• TASK: Among the lines of the records, please find those that contain the word "eapply" and copy them.

• ENTRIES SHOWN:
- Opening Delimiter -
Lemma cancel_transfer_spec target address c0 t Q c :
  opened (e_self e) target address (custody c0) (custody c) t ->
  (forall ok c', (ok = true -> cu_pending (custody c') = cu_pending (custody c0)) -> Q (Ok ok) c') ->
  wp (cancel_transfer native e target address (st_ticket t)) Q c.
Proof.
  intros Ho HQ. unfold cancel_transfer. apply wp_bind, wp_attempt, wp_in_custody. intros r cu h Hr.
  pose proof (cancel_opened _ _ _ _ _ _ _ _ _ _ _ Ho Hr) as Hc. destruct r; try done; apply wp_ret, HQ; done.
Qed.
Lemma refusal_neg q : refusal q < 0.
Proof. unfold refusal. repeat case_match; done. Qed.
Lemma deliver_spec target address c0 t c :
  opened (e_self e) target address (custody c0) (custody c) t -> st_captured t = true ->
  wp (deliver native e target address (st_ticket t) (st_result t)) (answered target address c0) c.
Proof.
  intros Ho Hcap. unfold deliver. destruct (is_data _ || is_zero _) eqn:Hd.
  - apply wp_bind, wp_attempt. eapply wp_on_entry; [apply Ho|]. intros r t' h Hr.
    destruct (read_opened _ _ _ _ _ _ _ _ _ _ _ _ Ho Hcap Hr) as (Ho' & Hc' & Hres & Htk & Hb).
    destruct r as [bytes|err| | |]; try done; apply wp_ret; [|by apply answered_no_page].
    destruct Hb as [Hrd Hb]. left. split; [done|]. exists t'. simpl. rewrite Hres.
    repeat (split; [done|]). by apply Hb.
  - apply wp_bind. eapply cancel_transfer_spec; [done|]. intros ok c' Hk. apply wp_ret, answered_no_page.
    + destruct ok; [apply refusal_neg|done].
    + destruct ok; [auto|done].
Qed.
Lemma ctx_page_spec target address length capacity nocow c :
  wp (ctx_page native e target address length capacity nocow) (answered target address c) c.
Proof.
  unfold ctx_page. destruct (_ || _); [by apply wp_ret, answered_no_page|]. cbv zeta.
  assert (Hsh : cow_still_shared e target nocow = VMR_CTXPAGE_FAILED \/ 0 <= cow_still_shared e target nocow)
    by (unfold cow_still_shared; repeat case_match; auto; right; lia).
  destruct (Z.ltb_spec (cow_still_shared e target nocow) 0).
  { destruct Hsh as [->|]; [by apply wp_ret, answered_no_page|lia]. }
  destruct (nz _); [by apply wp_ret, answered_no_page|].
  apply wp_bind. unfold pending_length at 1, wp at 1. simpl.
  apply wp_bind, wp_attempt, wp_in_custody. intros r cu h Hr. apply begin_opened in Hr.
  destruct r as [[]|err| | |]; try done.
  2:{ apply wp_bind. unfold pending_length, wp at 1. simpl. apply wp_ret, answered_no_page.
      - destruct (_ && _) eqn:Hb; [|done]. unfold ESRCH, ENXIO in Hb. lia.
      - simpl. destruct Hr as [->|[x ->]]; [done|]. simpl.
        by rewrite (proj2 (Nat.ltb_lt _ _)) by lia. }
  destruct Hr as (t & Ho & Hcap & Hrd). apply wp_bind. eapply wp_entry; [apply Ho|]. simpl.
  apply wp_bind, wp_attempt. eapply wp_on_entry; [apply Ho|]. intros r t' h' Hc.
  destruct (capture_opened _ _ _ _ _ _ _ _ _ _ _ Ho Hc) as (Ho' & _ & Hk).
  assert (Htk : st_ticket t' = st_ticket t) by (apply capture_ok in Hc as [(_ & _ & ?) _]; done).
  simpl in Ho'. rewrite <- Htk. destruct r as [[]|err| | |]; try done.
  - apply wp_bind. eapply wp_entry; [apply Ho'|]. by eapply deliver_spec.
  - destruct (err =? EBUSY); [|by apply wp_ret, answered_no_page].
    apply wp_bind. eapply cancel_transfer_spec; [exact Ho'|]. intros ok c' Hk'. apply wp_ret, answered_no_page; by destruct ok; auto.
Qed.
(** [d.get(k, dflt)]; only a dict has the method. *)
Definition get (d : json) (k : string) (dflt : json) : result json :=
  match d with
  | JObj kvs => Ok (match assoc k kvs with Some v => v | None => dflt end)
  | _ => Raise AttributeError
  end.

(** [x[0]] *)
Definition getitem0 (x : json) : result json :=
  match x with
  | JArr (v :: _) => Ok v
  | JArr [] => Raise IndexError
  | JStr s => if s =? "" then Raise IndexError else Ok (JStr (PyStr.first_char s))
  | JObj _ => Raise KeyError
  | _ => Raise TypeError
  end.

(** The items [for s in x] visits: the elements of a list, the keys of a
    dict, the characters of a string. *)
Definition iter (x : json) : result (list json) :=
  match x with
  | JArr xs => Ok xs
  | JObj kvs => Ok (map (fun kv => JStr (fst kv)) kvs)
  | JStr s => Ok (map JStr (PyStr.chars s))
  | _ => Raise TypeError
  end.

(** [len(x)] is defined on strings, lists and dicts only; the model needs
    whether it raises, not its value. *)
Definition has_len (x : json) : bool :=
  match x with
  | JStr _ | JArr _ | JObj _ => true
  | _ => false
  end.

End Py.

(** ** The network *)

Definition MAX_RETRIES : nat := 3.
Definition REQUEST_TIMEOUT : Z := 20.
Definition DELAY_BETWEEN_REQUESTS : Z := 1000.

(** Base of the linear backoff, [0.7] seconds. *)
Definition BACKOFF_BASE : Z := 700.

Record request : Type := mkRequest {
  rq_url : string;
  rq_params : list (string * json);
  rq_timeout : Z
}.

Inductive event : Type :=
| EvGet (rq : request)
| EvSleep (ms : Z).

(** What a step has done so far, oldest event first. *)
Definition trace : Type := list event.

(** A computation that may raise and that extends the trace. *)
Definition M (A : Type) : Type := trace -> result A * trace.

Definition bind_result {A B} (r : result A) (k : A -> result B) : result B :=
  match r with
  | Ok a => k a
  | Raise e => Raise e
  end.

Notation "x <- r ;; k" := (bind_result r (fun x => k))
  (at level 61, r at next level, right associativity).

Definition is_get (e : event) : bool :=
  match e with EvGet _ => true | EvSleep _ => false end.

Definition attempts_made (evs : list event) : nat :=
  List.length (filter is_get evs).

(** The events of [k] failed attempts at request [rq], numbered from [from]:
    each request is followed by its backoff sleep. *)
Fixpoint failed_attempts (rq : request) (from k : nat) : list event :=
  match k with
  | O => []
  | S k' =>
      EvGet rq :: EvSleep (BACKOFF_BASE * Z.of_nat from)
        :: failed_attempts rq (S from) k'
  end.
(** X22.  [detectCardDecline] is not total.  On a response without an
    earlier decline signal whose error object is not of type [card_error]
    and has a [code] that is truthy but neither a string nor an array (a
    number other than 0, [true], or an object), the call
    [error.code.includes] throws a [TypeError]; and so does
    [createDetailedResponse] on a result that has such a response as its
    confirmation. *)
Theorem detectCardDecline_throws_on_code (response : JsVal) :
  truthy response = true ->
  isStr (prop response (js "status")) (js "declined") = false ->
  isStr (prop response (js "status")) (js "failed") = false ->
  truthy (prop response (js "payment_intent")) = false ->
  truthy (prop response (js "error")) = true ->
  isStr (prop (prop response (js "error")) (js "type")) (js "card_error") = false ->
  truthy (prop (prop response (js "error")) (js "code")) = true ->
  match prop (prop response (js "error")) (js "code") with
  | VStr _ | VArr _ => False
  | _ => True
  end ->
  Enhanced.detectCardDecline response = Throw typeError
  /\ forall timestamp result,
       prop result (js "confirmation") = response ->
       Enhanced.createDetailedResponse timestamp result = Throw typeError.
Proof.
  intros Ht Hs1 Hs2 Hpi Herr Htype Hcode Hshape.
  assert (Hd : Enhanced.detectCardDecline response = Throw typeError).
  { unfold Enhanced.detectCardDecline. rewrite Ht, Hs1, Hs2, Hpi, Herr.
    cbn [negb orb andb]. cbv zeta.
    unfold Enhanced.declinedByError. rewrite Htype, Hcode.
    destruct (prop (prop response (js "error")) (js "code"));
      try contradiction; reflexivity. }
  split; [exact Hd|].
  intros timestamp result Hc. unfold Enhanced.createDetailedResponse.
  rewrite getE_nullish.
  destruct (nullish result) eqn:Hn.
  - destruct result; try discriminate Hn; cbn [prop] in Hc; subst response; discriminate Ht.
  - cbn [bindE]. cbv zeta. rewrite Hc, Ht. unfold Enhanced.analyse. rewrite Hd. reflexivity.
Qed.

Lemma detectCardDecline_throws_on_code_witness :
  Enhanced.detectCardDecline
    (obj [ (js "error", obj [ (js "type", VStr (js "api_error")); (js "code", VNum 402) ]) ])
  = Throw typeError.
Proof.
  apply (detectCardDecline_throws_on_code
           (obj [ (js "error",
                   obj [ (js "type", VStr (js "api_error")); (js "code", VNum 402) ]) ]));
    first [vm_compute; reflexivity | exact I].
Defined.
- Closing Delimiter -
• RESPONSE TO THE EXERCISE:
  - apply wp_bind, wp_attempt. eapply wp_on_entry; [apply Ho|]. intros r t' h Hr.
  - apply wp_bind. eapply cancel_transfer_spec; [done|]. intros ok c' Hk. apply wp_ret, answered_no_page.
  destruct Hr as (t & Ho & Hcap & Hrd). apply wp_bind. eapply wp_entry; [apply Ho|]. simpl.
  apply wp_bind, wp_attempt. eapply wp_on_entry; [apply Ho|]. intros r t' h' Hc.
  - apply wp_bind. eapply wp_entry; [apply Ho'|]. by eapply deliver_spec.
    apply wp_bind. eapply cancel_transfer_spec; [exact Ho'|]. intros ok c' Hk'. apply wp_ret, answered_no_page; by destruct ok; auto.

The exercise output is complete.